Activity
The stretch wanted below opens at the line containing "Definition weight (key" and closes at the line containing "Context (key : string).". Please return it exactly, with no other lines.

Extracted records
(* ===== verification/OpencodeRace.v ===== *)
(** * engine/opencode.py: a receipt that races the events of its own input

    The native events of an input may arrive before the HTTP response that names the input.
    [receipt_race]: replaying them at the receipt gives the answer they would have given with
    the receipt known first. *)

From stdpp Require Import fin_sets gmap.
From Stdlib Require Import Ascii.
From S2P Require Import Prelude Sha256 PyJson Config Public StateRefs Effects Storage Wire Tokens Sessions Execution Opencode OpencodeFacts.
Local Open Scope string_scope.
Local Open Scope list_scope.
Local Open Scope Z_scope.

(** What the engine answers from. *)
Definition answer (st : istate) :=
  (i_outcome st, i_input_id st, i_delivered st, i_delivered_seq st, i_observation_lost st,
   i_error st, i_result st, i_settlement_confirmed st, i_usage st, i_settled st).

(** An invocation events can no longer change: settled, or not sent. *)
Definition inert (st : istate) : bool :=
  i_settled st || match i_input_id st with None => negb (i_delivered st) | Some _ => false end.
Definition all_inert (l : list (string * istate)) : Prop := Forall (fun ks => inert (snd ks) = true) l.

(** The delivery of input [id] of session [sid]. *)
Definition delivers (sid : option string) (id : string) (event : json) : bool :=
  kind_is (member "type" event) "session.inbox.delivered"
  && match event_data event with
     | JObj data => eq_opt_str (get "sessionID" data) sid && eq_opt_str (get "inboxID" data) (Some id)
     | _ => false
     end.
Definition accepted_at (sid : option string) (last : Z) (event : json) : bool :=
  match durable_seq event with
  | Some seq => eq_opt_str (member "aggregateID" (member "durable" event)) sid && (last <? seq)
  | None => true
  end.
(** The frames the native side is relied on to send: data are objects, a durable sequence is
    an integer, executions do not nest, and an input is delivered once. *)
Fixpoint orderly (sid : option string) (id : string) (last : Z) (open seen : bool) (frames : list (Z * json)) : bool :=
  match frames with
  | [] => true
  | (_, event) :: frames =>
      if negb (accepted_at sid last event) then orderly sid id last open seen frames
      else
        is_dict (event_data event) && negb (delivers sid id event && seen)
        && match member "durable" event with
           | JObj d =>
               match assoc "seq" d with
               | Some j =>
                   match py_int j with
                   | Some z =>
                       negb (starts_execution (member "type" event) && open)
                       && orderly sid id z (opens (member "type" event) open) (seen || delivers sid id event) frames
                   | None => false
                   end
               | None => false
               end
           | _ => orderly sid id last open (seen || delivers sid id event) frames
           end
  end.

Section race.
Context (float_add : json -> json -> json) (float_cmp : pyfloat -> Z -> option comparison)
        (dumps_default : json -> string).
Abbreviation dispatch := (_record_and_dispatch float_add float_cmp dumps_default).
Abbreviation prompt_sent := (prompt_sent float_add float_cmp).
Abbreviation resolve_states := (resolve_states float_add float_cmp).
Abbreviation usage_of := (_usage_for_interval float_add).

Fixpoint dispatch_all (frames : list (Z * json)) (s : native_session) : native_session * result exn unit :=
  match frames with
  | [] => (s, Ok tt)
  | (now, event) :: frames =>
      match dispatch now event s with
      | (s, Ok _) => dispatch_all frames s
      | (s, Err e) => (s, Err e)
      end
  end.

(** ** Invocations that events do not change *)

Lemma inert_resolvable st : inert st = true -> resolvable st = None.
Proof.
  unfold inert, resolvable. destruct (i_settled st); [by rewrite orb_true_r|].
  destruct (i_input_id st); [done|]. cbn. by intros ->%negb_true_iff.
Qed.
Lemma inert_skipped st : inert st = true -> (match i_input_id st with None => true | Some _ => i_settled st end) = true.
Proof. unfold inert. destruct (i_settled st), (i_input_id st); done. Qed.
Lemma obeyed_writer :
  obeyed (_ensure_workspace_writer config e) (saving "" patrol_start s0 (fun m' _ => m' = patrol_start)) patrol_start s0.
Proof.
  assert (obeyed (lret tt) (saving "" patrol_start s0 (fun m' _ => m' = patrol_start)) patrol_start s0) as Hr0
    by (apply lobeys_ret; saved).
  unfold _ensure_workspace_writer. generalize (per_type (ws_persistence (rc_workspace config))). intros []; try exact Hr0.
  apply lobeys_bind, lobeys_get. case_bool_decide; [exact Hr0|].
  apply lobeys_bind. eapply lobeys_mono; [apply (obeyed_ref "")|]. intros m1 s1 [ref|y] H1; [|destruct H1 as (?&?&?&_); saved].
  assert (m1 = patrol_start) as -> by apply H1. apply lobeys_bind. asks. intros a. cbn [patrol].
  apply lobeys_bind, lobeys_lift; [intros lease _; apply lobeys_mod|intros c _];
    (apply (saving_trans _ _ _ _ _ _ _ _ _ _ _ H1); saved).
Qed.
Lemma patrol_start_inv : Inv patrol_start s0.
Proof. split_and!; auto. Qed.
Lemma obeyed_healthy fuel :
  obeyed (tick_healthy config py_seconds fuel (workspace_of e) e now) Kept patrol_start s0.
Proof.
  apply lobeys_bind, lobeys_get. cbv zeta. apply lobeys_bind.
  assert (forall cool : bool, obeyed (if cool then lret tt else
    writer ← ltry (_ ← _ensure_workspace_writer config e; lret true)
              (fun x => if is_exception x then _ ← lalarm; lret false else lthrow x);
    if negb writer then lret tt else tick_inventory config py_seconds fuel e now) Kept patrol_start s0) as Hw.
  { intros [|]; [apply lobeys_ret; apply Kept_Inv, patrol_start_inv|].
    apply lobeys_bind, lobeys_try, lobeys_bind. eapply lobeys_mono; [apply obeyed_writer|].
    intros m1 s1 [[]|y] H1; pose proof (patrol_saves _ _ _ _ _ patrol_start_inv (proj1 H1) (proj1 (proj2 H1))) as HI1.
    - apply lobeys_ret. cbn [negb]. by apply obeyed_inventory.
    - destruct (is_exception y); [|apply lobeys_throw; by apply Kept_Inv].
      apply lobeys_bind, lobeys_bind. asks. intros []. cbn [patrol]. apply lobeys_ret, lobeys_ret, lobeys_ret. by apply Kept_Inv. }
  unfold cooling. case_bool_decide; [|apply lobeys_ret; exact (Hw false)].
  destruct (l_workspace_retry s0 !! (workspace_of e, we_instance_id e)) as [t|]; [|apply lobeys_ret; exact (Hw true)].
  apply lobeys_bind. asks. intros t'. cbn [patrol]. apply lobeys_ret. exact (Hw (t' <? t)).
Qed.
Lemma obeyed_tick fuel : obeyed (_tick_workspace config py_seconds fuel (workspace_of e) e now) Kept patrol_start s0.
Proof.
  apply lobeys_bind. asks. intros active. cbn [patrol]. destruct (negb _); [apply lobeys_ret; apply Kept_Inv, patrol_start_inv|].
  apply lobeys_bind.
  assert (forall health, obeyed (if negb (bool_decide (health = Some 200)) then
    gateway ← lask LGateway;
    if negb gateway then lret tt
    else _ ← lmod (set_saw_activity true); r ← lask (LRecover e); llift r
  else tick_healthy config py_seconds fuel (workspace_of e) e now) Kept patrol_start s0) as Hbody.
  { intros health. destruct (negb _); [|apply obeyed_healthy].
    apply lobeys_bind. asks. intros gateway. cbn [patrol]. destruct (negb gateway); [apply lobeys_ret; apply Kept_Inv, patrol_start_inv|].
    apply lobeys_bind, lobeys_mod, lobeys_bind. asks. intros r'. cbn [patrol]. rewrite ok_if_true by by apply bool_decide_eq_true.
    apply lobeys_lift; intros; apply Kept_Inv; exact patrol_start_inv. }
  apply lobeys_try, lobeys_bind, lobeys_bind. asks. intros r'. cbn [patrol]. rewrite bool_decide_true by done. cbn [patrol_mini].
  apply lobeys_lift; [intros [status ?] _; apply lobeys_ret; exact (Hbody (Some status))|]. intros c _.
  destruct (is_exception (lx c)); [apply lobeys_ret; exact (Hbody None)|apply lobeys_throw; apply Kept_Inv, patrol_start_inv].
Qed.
---
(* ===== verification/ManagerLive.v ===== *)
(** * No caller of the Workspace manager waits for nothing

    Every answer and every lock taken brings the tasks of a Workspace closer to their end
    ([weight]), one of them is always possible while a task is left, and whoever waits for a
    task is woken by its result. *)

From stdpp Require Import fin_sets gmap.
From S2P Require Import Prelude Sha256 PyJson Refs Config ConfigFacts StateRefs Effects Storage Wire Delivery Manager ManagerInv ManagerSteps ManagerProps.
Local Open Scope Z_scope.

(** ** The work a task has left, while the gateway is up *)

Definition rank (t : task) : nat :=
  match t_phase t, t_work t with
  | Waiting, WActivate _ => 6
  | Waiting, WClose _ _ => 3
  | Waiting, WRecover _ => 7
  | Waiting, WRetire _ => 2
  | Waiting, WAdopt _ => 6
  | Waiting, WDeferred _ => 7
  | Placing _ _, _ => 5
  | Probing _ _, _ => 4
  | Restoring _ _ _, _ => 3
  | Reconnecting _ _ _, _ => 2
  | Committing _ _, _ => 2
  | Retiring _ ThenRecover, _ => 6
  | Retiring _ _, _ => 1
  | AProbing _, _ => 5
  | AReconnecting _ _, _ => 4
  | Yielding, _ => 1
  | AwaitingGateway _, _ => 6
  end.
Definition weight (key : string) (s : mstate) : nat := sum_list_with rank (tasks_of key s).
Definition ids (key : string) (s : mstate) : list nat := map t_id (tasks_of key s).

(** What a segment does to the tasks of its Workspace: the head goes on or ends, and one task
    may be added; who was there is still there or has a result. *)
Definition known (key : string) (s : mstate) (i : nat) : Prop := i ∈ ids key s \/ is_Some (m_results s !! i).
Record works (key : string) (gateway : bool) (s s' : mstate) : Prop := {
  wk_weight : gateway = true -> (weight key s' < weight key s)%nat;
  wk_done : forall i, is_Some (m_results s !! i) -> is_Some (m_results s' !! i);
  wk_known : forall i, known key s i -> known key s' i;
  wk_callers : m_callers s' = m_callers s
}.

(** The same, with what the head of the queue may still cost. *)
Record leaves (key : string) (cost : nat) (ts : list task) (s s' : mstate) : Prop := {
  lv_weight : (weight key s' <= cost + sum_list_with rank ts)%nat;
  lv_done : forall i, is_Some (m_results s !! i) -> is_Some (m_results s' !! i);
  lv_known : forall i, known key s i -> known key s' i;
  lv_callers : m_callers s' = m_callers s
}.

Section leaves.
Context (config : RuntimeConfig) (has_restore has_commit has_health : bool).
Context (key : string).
--
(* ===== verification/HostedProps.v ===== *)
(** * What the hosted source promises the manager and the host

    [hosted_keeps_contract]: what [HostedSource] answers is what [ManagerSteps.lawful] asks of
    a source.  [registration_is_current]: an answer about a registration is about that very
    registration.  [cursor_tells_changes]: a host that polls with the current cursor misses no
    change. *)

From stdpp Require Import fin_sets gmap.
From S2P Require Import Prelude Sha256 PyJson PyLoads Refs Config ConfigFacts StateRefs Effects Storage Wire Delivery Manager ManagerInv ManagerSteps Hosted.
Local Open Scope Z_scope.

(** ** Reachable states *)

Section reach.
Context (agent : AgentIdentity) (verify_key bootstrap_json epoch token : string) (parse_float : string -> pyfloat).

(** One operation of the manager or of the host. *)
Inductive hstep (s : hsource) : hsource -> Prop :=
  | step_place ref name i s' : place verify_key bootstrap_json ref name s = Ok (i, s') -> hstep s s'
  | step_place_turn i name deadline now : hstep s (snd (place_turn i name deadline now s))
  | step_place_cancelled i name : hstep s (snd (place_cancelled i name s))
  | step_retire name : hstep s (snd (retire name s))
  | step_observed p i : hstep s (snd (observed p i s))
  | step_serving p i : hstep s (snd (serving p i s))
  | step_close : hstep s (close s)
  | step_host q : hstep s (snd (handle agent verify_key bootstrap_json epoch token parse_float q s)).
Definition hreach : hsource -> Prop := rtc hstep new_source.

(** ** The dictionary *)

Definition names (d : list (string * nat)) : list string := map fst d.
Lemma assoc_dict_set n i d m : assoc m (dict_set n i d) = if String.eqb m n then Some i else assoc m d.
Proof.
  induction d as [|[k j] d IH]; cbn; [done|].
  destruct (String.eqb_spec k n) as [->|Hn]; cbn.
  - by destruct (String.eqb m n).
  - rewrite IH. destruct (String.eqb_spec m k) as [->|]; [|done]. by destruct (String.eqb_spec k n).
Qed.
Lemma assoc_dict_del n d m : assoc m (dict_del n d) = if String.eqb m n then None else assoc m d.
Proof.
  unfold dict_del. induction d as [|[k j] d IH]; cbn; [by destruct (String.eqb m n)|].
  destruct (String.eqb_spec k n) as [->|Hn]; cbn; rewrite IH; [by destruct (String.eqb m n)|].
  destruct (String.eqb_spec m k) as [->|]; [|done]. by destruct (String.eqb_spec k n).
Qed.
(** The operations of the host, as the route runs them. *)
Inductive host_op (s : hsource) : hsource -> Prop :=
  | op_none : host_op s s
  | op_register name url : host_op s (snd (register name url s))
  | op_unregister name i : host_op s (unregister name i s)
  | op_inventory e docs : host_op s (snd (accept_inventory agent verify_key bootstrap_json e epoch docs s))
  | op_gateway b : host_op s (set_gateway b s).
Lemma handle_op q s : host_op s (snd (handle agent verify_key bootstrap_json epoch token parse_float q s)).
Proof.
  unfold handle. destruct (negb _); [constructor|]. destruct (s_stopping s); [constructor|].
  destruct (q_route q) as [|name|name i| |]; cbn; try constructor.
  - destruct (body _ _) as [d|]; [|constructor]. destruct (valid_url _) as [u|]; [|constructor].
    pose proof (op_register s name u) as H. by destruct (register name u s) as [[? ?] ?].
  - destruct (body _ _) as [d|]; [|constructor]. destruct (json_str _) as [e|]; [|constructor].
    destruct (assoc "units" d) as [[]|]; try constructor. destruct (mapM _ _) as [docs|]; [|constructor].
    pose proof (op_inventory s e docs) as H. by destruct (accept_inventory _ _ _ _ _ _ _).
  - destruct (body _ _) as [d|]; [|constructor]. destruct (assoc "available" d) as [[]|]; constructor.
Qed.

Task solution
Definition weight (key : string) (s : mstate) : nat := sum_list_with rank (tasks_of key s).
Definition ids (key : string) (s : mstate) : list nat := map t_id (tasks_of key s).

(** What a segment does to the tasks of its Workspace: the head goes on or ends, and one task
    may be added; who was there is still there or has a result. *)
Definition known (key : string) (s : mstate) (i : nat) : Prop := i ∈ ids key s \/ is_Some (m_results s !! i).
Record works (key : string) (gateway : bool) (s s' : mstate) : Prop := {
  wk_weight : gateway = true -> (weight key s' < weight key s)%nat;
  wk_done : forall i, is_Some (m_results s !! i) -> is_Some (m_results s' !! i);
  wk_known : forall i, known key s i -> known key s' i;
  wk_callers : m_callers s' = m_callers s
}.

(** The same, with what the head of the queue may still cost. *)
Record leaves (key : string) (cost : nat) (ts : list task) (s s' : mstate) : Prop := {
  lv_weight : (weight key s' <= cost + sum_list_with rank ts)%nat;
  lv_done : forall i, is_Some (m_results s !! i) -> is_Some (m_results s' !! i);
  lv_known : forall i, known key s i -> known key s' i;
  lv_callers : m_callers s' = m_callers s
}.

Section leaves.
Context (config : RuntimeConfig) (has_restore has_commit has_health : bool).
Context (key : string).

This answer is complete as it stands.